• Task directions
Lines from the start of the data through the line containing "e - window org" must be given again exactly. Leave the others out.

*** Begin section ***

(** An allowed check: its cooldown key was free, and its window [e] has room. *)
Lemma gate_inv_allow now t r hist org mid n e :
  gate_inv now r hist -> now <= t -> live_at t (cdKey org mid) r = None ->
  e - window org <= t < e -> 1 <= n <= budget org -> Z.of_nat (count_in org e hist) + 1 = n ->
  (forall x, x ∈ hist -> ck_org x = org -> ck_window x = e \/ ck_window x + window org <= e) ->
  gate_inv t (<[winKey org := (pretty n, Some e)]> (<[cdKey org mid := ("1", Some (t + cooldown org))]> r))
    (mkChecked t org mid e :: hist).
Proof.
  intros [] Ht Hcd He Hn Hc Hw. split.
  - intros x [->|Hx]%elem_of_cons; cbn [ck_org ck_monitor ck_at].
    + rewrite lookup_insert_ne by (intros Hk; by apply (cdKey_winKey org mid org)). rewrite lookup_insert_eq. eexists _, _. split; [done|lia].
    + destruct (gi_cooldown0 x Hx) as (v & e0 & Hr & Hle). rewrite lookup_insert_ne by (apply not_eq_sym, cdKey_winKey).
      destruct (decide (cdKey (ck_org x) (ck_monitor x) = cdKey org mid)) as [Hk|Hk].
      * rewrite Hk, lookup_insert_eq. apply cdKey_inj in Hk as [-> Hm]. eexists _, _. split; [done|].
        pose proof (gi_inside0 x Hx). lia.
      * rewrite lookup_insert_ne by done. eauto.
  - intros o m v. rewrite lookup_insert_ne by (apply not_eq_sym, cdKey_winKey). rewrite lookup_insert. case_decide; [done|apply gi_no_eternal0].
  - intros o. unfold window_inv. destruct (decide (o = org)) as [->|Ho].
    + rewrite lookup_insert_eq. exists n, e. split; [done|]. split; [done|]. split; [done|]. split.
      * unfold count_in in *. simpl. unfold counted_in at 1. simpl. rewrite !Z.eqb_refl. simpl. lia.
      * intros x [->|Hx]%elem_of_cons; simpl; [by left|]. by apply Hw.
    + rewrite lookup_insert_ne by (intros H%winKey_inj; done). rewrite lookup_insert_ne by apply cdKey_winKey.
      specialize (gi_window0 o). unfold window_inv in gi_window0. destruct (r !! winKey o) as [[v oe]|].
      * destruct gi_window0 as (n0 & e0 & -> & -> & Hn0 & Hc0 & Hw0). exists n0, e0. split; [done|]. split; [done|]. split; [done|].
        split; [|intros x [->|Hx]%elem_of_cons; simpl; [by intros <-|by apply Hw0]].
        unfold count_in in *. simpl. unfold counted_in at 1. simpl. by rewrite (proj2 (Z.eqb_neq org o)).
      * intros x [->|Hx]%elem_of_cons; simpl; [done|by apply gi_window0].
  - intros x [->|Hx]%elem_of_cons; simpl; [lia|]. pose proof (gi_inside0 x Hx). lia.
  - intros x y [->|Hx]%elem_of_cons [->|Hy]%elem_of_cons; simpl.
    + auto.
    + intros Ho. destruct (Hw y Hy (eq_sym Ho)); auto.
    + intros Ho. destruct (Hw x Hx Ho); rewrite ?Ho; auto.
    + by apply gi_disjoint0.
  - intros o w. unfold count_in in *. simpl. unfold counted_in at 1. simpl.
    destruct (Z.eqb_spec org o) as [<-|]; [|apply gi_budget0]. destruct (Z.eqb_spec e w) as [<-|]; [|apply gi_budget0]. simpl. lia.
  - constructor; [|done]. apply Forall_forall. intros x Hx Ho Hm. simpl in *. subst.
    destruct (gi_cooldown0 x Hx) as (v & e0 & Hr & Hle). unfold live_at in Hcd. rewrite Hr in Hcd. destruct (Z.ltb_spec t e0); [done|lia].
Qed.
(** ** What the public sees *)

(** Every column the public page must not depend on, blanked. *)
Definition scrub_page (sp : StatusPage) : StatusPage :=
  mkPage (sp_ID sp) 0 (sp_Name sp) (sp_Slug sp) (sp_LogoURL sp) (sp_AccentColor sp) (sp_Theme sp) true None.
Definition scrub_entry (e : StatusPageMonitor) : StatusPageMonitor :=
  mkEntry (e_ID e) 0 (e_PageID e) (e_MonitorID e) (e_DisplayName e) (e_SortOrder e).
Definition scrub_row (row : MonitorRow) : MonitorRow :=
  mkMonitorRow (mkMonitor 0 0 MonitorHTTP "" "" "" [] "" "" 0 0 (m_Enabled (mr_monitor row)) None None 0 [] DownPolicyUnset [])
    0 None None None.
Definition scrub_result (r : CheckResult) : CheckResult :=
  mkResult 0 0 (r_MonitorID r) "" 0 (r_CheckedAt r) (r_Healthy r) None None None None None None None.
Definition scrub_incident (i : Incident) : Incident :=
  mkIncident 0 0 (i_MonitorID i) (i_StartedAt i) (i_EndedAt i) None None None None.

(** What is meant to be public, on the columns of the tables: the page of a slug, when it is
    published; the entries of that page; and the monitors those entries name. *)
Definition public_page (lower : string -> string) (slug : string) (sp : StatusPage) : Prop :=
  sp_Published sp = true /\ slug <> "" /\ lower (sp_Slug sp) = lower slug.
Definition public_entry (lower : string -> string) (slug : string) (db : SDB) (e : StatusPageMonitor) : Prop :=
  map_Exists (fun k sp => k = e_PageID e /\ public_page lower slug sp) (pages db).
Definition public_monitor (lower : string -> string) (slug : string) (db : SDB) (mid : Z) : Prop :=
  map_Exists (fun _ e => e_MonitorID e = mid /\ public_entry lower slug db e) (entries db).
#[export] Instance public_page_dec lower slug sp : base.Decision (public_page lower slug sp).
Proof. unfold public_page. apply _. Defined.
#[export] Instance public_entry_dec lower slug db e : base.Decision (public_entry lower slug db e).
Proof. unfold public_entry. apply _. Defined.
#[export] Instance public_monitor_dec lower slug db mid : base.Decision (public_monitor lower slug db mid).
Proof. unfold public_monitor. apply _. Defined.

(** The database with only what is public, scrubbed. *)
Definition scrub (lower : string -> string) (slug : string) (db : SDB) : SDB :=
  mkSDB
    (mkDB (scrub_row <$> filter (fun kv => public_monitor lower slug db kv.1) (monitors (core db)))
       (scrub_result <$> filter (fun kv => public_monitor lower slug db (r_MonitorID kv.2)) (check_results (core db)))
       (scrub_incident <$> filter (fun kv => public_monitor lower slug db (i_MonitorID kv.2)) (incidents (core db)))
       ∅ ∅ ∅ 0 0 0 0)
    (scrub_page <$> filter (fun kv => public_page lower slug kv.2) (pages db))
    (scrub_entry <$> filter (fun kv => public_entry lower slug db kv.2) (entries db)) 0 0.

(** The policies let through what is public and nothing else. *)
Lemma page_visible_public lower slug sp : page_visible lower slug sp = true <-> public_page lower slug sp.
Proof. unfold page_visible, public_page. rewrite !andb_true_iff, negb_true_iff, String.eqb_neq, String.eqb_eq. tauto. Qed.

Lemma entry_visible_public lower slug db e : entry_visible lower slug db e = true <-> public_entry lower slug db e.
Proof.
  unfold entry_visible, public_entry, map_Exists. split.
  - destruct (pages db !! e_PageID e) as [sp|] eqn:Hp; [|done]. intros Hv%page_visible_public. by exists (e_PageID e), sp.
  - intros (k & sp & Hk & -> & Hp). rewrite Hk. by apply page_visible_public.
Qed.
(* ===== verification/AuthInv.v ===== *)
(** * AuthInv: what authentication guarantees

    Both caches are read-through caches over one Redis: a value read from the source is written
    back later, in its own step, while the source changes and entries are deleted.  Under any
    interleaving an answer is at most the lifetime of an entry older than the source; so a revoked
    key and a changed role die out in bounded time.  Rights come from the tables, and a new key
    works with exactly the rights asked for. *)

From S2P Require Import Prelude Domain GoStrings Entitlements CheckState Authz Members MonitorApi Auth.
Open Scope Z_scope.

(** ** Read-through caches *)

Section read_through.
Context {K V : Type} (key : K -> string) (enc : V -> string) (dec : string -> option V) (ttl : V -> Duration).
Context `{!Inj (=) (=) key} (dec_enc : forall v, dec (enc v) = Some v) (ttl_pos : forall v, 0 < ttl v).
(** The value of the source at every instant; the longest time from a read of it to the write of the cache. *)
Context (source : Time -> K -> V) (delay : Duration) (delay_nonneg : 0 <= delay).

(** The clock, Redis, and the writes in flight: what was read, and when. *)
Record RT := mkRT { rt_clock : Time; rt_redis : Redis; rt_pending : list (K * V * Time) }.

Inductive rt_step (s : RT) : RT -> Prop :=
  | rt_tick t : rt_clock s <= t -> (forall k v r, (k, v, r) ∈ rt_pending s -> t <= r + delay) ->
      rt_step s (mkRT t (rt_redis s) (rt_pending s))
  | rt_read k : (* a miss, or an error of the cache, and the read of the source *)
      rt_step s (mkRT (rt_clock s) (rt_redis s) ((k, source (rt_clock s) k, rt_clock s) :: rt_pending s))
  | rt_fill l1 k v r l2 : rt_pending s = l1 ++ (k, v, r) :: l2 ->
      rt_step s (mkRT (rt_clock s) (SetCache (rt_clock s) (key k) (enc v) (ttl v) (rt_redis s)).2 (l1 ++ l2))
  | rt_lost l1 k v r l2 : rt_pending s = l1 ++ (k, v, r) :: l2 -> (* the write failed *)
      rt_step s (mkRT (rt_clock s) (rt_redis s) (l1 ++ l2))
  | rt_other redis : (* invalidations, evictions, and the other users of this Redis *)
      (forall k, redis !! key k = rt_redis s !! key k \/ redis !! key k = None) -> rt_step s (mkRT (rt_clock s) redis (rt_pending s)).

Definition rt_inv (s : RT) : Prop :=
  (forall k raw x, rt_redis s !! key k = Some (raw, x) ->
     exists v e t, raw = enc v /\ x = Some e /\ source t k = v /\ t <= rt_clock s /\ e <= t + delay + ttl v) /\
  (forall k v r, (k, v, r) ∈ rt_pending s -> source r k = v /\ r <= rt_clock s <= r + delay).

Lemma rt_inv_step s s' : rt_step s s' -> rt_inv s -> rt_inv s'.
Proof using All.
  intros Hst [Hc Hp]. destruct Hst as [t Ht Hd|k|l1 k v r l2 E|l1 k v r l2 E|redis Ho]; (split; simpl).
  - intros k raw x Hk. destruct (Hc _ _ _ Hk) as (v & e & t0 & ? & ? & ? & ? & ?). exists v, e, t0. repeat split; try done. lia.
  - intros k v r Hin. destruct (Hp _ _ _ Hin) as (? & ?). pose proof (Hd _ _ _ Hin). split; [done|lia].
  - exact Hc.
  - intros k' v' r'. rewrite elem_of_cons. intros [[= -> -> ->]|Hin]; [split; [done|lia]|]. by apply Hp.
  - assert ((k, v, r) ∈ rt_pending s) as Hin by (rewrite E; set_solver). destruct (Hp _ _ _ Hin) as (Hs & Hr).
    intros k' raw x. rewrite lookup_insert. case_decide as Hk; [|apply Hc]. apply (inj key) in Hk as <-.
    rewrite (proj2 (Z.leb_gt _ _) (ttl_pos v)). intros [= <- <-]. exists v, (rt_clock s + ttl v), r.
    repeat split; try done; lia.
  - intros k' v' r' Hin. apply Hp. rewrite E. set_solver.
  - exact Hc.
  - intros k' v' r' Hin. apply Hp. rewrite E. set_solver.
  - intros k raw x Hk. destruct (Ho k) as [He|He]; rewrite He in Hk; [|done]. by apply Hc.
  - exact Hp.
Qed.

Definition rt_start (t : Time) : RT := mkRT t ∅ [].

Lemma rt_run_inv t s : rtc rt_step (rt_start t) s -> rt_inv s.
Proof using All.
  intros Hr. assert (rt_inv (rt_start t)) as H0.
  { split; simpl; [intros k raw x; by rewrite lookup_empty|]. by intros k v r ?%not_elem_of_nil. }
  induction Hr; eauto using rt_inv_step.
Qed.

(** An answer of the cache is a value the source had less than a lifetime and a delay ago. *)
Lemma bounded_staleness t s k raw v :
  rtc rt_step (rt_start t) s -> GetCache (rt_clock s) (key k) (rt_redis s) = Ok (Some raw) -> dec raw = Some v ->
  exists t0, source t0 k = v /\ rt_clock s - ttl v - delay < t0 <= rt_clock s.
Proof using All.
  intros Hr%rt_run_inv. destruct Hr as [Hc _]. unfold GetCache, live_at.
  destruct (rt_redis s !! key k) as [[raw' [e|]]|] eqn:E; simpl; [|destruct (Hc _ _ _ E) as (? & ? & ? & _ & [=] & _)|done].
  destruct (_ <? e) eqn:Ee; simpl; [|done]. apply Z.ltb_lt in Ee. intros [= ->] Hd.
  destruct (Hc _ _ _ E) as (v' & e' & t0 & -> & [= <-] & Hs & ? & ?). rewrite dec_enc in Hd. simplify_eq. exists t0. split; [done|lia].
Qed.
End read_through.

(** ** Keys *)

(** What the database says of a hash, as a descriptor. *)
Definition key_descriptor (db : KDB) (h : string) : cachedDescriptor :=
  match find_row (key_hash h) (api_keys db) with
  | Some (_, k) => match ak_RevokedAt k with None => mkDescriptor (ak_ID k) (ak_OrgID k) (ak_Role k) false | Some _ => revoked_descriptor end
  | None => revoked_descriptor
  end.
Definition descriptor_ttl (d : cachedDescriptor) : Duration := if cd_Revoked d then apiKeyNegTTL else apiKeyCacheTTL.

Record kwf (db : KDB) : Prop := {
  kw_id : forall i k, api_keys db !! i = Some k -> ak_ID k = i /\ i < seq_keys db;
  kw_hash : forall i j k k', api_keys db !! i = Some k -> api_keys db !! j = Some k' -> ak_TokenHash k = ak_TokenHash k' -> i = j;
  kw_role : forall i k, api_keys db !! i = Some k -> key_role (ak_Role k) = true;
}.

(** The statements on the table. *)
Inductive key_op (db : KDB) : KDB -> Prop :=
  | op_create_key now k : key_op db (CreateAPIKey_tx now k db).2
  | op_revoke_key now org id : key_op db (RevokeAPIKey_tx now org id db).2
  | op_accounts a : key_op db (mkKDB a (api_keys db) (seq_keys db)).

Lemma key_row_Some org id db k : key_row org id db = Some k -> api_keys db !! id = Some k /\ ak_OrgID k = org.
Proof. unfold key_row. intros. repeat case_match; simplify_eq. split; [done|]. by apply Z.eqb_eq. Qed.

Lemma kwf_op db db' : key_op db db' -> kwf db -> kwf db'.
Proof.
  intros [now k|now org id|a] [H1 H2 H3].
  - unfold CreateAPIKey_tx. assert (kwf (next_key db)) as Hn.
    { split; simpl; [|done|done]. intros i k' Hk. destruct (H1 _ _ Hk). split; [done|lia]. }
    destruct (key_role (ak_Role k)) eqn:Er; simpl; [|done]. case_bool_decide as Hu; simpl; [done|].
    destruct (_ || _); simpl; [done|]. apply eq_None_not_Some in Hu. rewrite find_row_None in Hu.
    assert (forall i k', api_keys db !! i = Some k' -> ak_TokenHash k' = ak_TokenHash k -> False) as Hh.
    { intros i k' Hk He. specialize (Hu _ _ Hk). unfold key_hash in Hu. by rewrite He, String.eqb_refl in Hu. }
    split; simpl.
    + intros i k'. rewrite lookup_insert. case_decide; [intros [= <-]; subst; split; [done|lia]|]. intros Hk. destruct (H1 _ _ Hk). split; [done|lia].
    + intros i j k1 k2. rewrite !lookup_insert. do 2 case_decide; try congruence.
      * intros [= <-] Hk He. simpl in He. destruct (Hh _ _ Hk). congruence.
      * intros Hk [= <-] He. simpl in He. by destruct (Hh _ _ Hk).
      * apply H2.
    + intros i k'. rewrite lookup_insert. case_decide; [by intros [= <-]|]. apply H3.
  - unfold RevokeAPIKey_tx. destruct (key_row org id db) as [k|] eqn:E; simpl; [|by split]. apply key_row_Some in E as [Hk _].
    destruct (ak_RevokedAt k); simpl; [by split|]. split; simpl.
    + intros i k'. rewrite lookup_insert. case_decide; [intros [= <-]; subst; simpl; by apply H1|]. apply H1.
    + intros i j k1 k2. rewrite !lookup_insert. do 2 case_decide; try congruence.
      * intros [= <-] Hk2 He. subst. by apply (H2 _ _ _ _ Hk Hk2).
      * intros Hk1 [= <-] He. subst. by apply (H2 _ _ _ _ Hk1 Hk).
      * apply H2.
    + intros i k'. rewrite lookup_insert. case_decide; [intros [= <-]; simpl; by apply (H3 id k)|]. apply H3.
  - by split.
Qed.

Lemma kwf_ops db db' : rtc key_op db db' -> kwf db -> kwf db'.
Proof. induction 1; eauto using kwf_op. Qed.
Lemma SoftDelete_inv now id db : awf db -> owned db -> awf (SoftDeleteOrganization now id db) /\ owned (SoftDeleteOrganization now id db).
Proof.
  intros Hwf Ho. unfold SoftDeleteOrganization. split.
  - destruct (a_orgs db !! id) as [old|] eqn:E.
    + assert (alter (with_deleted now) id (a_orgs db) = <[id := with_deleted now old]> (a_orgs db)) as ->.
      { apply map_eq. intros k. rewrite lookup_alter, lookup_insert. case_decide; [|done]. subst. by rewrite E. }
      eapply awf_write_org; [done|done|]. intros x j w Hx. unfold slug_key in Hx at 1. simpl in Hx. destruct (ao_DeletedAt old); discriminate.
    + assert (alter (with_deleted now) id (a_orgs db) = a_orgs db) as ->; [|by destruct db].
      apply map_eq. intros k. rewrite lookup_alter. case_decide; [|done]. subst. by rewrite E.
  - eapply owned_kept; [..|done]; [done|]. simpl. intros i o'. rewrite lookup_alter. case_decide; [|eauto]. subst.
    destruct (a_orgs db !! i) as [o|]; simpl; [|done]. intros [= <-]. simpl. destruct (ao_DeletedAt o) eqn:Ed; [done|]. eauto.
Qed.

Lemma first_sign_in_inv now u idn name slug db :
  awf db -> owned db -> let db' := (CreateUserWithPersonalOrg lower now u idn name slug db).2 in awf db' /\ owned db'.
Proof.
  intros Hwf Ho. pose proof (first_sign_in_cases now u idn name slug db Hwf) as Hc.
  destruct (CreateUserWithPersonalOrg _ _ _ _ _ _ _) as [[fs|e] db']; destruct Hc as [Hs Hc]; simpl.
  - destruct Hc as (db2 & -> & Hwf2 & (Tu & Tid & To & Tm & Ti) & So & Sm & He & Hslug & _). simpl in *.
    apply awf_with_owned_org; [done| |by rewrite <- To|rewrite <- Tu, lookup_insert_eq; eauto].
    eapply owned_orgs; [by symmetry|by symmetry|done].
  - split; [by eapply awf_same|by eapply owned_same].
Qed.

Lemma email_key_profile n a l t u : email_key (with_profile n a l t u) = email_key u.
Proof. done. Qed.

Lemma account_step_inv db db' : account_step db db' -> awf db -> owned db -> awf db' /\ owned db'.
Proof.
  intros Hs Hwf Ho. destruct Hs as [now u idn name slug|u|id u|now id|now i|u p|now name slug u|id o|id plan|now id|m' Hm].
  - by apply first_sign_in_inv.
  - split; [by apply awf_insert_user|]. eapply owned_orgs; [..|done]; unfold CreateUser, insert_user; by case_bool_decide.
  - split; [by apply awf_alter_user|]. by eapply owned_orgs; [..|done].
  - split; [by apply awf_alter_user|]. by eapply owned_orgs; [..|done].
  - split; [by apply awf_insert_identity|]. eapply owned_orgs; [..|done]; unfold LinkIdentity, insert_identity; by repeat case_match.
  - split; [by apply awf_unlink|]. by eapply owned_orgs; [..|done].
  - by apply awf_create_org_tx.
  - by apply UpdateOrganization_inv.
  - by apply a_SetOrganizationPlan_inv.
  - by apply SoftDelete_inv.
  - split; [by apply awf_members|]. intros id o Hi Hd. simpl in Hi.
    destruct (step_preserves _ _ _ Hm (aw_members _ Hwf)) as (_ & _ & Hown).
    assert (has_owner id m') as (k & x & Hk & Hx).
    { apply Hown; [|by eapply Ho]. exists (org_row o). simpl. rewrite lookup_fmap, Hi. split; [done|]. simpl. rewrite Hd.
      apply bool_decide_eq_false_2. by intros [? [=]]. }
    by exists k, x.
Qed.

*** End section ***

• Solved exercise
(** An allowed check: its cooldown key was free, and its window [e] has room. *)
Lemma gate_inv_allow now t r hist org mid n e :
  gate_inv now r hist -> now <= t -> live_at t (cdKey org mid) r = None ->
  e - window org <= t < e -> 1 <= n <= budget org -> Z.of_nat (count_in org e hist) + 1 = n ->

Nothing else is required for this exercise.